5. Dr. Gray pointed out that epidemiological studies show
considerable evidence that swine workers, poultry workers, hunters,
and veterinarians have received zoonotic influenza A virus
infections. While the data suggest that the majority of these
infections were mild or sub-clinical, available data suggest that
agriculture workers may contribute to a generation of novel viruses,
and serve as a bridging population for influenza viruses spread
between animals and man.
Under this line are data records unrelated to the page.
(** [PublicationQuality::preserves]. *)
Definition quality_preserves (q previous : PublicationQuality) : bool :=
  match provenance_order q previous with
  | None => false
  | Some (repositories_ordered, rosters_ordered) =>
    (negb (inventory_known previous) || inventory_known q)
    && map_all (fun key previous =>
         match q_repositories q !! key with
         | Some incoming => preserves_entry evidence_eqb incoming previous repositories_ordered
         | None => repositories_ordered && provenance_witnesses q key
         end) (q_repositories previous)
    && preserves_entries roster_eqb (q_rosters q) (q_rosters previous) rosters_ordered
  end.

(** ** The commit *)

Inductive PublicationStage := WarmStart | Intermediate | Terminal.
#[export] Instance PublicationStage_eq_dec : EqDecision PublicationStage.
Proof. solve_decision. Defined.

Definition stage_label (s : PublicationStage) : string :=
  match s with
  | WarmStart => "Cached warm start"
  | Intermediate => "Partial refresh"
  | Terminal => "Collection cycle finished; evidence may still be partial"
  end.

Section Commit.
  (** [cherry_pit_web]'s page, and the renderer behind
      [render_publication_cache], on the input kept for it and a summary. *)
  Context {Page RenderInput : Type} (etag : Page -> string)
    (disclosure_summary : RenderInput -> string)
    (render : RenderInput -> string -> option (gmap string Page)).

Record PublicationCandidate := mkPublicationCandidate {
  pages : gmap string Page;
  retained_pages : gmap string Page;
  quality : PublicationQuality;
  render_input : option RenderInput;
  attempt : string;
  stage : PublicationStage;
}.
Mathematical modeling has demonstrated
that such workers may accelerate the spread of pandemic viruses.
The most common animal infectious diseases in Mongolia include foot
and mouth disease (FMD), brucellosis, anthrax, rabies, hemorrhagic
septicemia, equine infectious anemia (EIA), glanders and
mycoplasmosis.

INCREASING US-MONGOLIAN COLLABORATION


--------------------------





6. A major achievement of the symposium was the networking between
the Mongolian and American scientists with ongoing plans to
collaborate on future projects. Plans are underway to hold another
symposium in 2009 to help foster the new international relationships
in the fight against infectious disease.



7. The symposium was organized by Dr. Khurelbaatar, Deputy Director
of the National Center for Communicable Diseases, and Dr. Gregory
Gray, Director, Center for Emerging Infectious Diseases and
Professor at the University of Iowa College of Public Health.
Financial support for the symposium was provided by the World Health
Organization. Among those who addressed the gathering were
Mongolia's Vice Health Minister, Dr. Tsolmon, and WHO Representative
Robert Hagan. The Charge hosted a reception for the organizers and
participants. The symposium coincided with an outbreak of hand,
foot, and mouth disease and the Mongolian Government's response to a
possible Enterovirus 71 (EV71) outbreak. The local press published
the Embassy's press release on the symposium.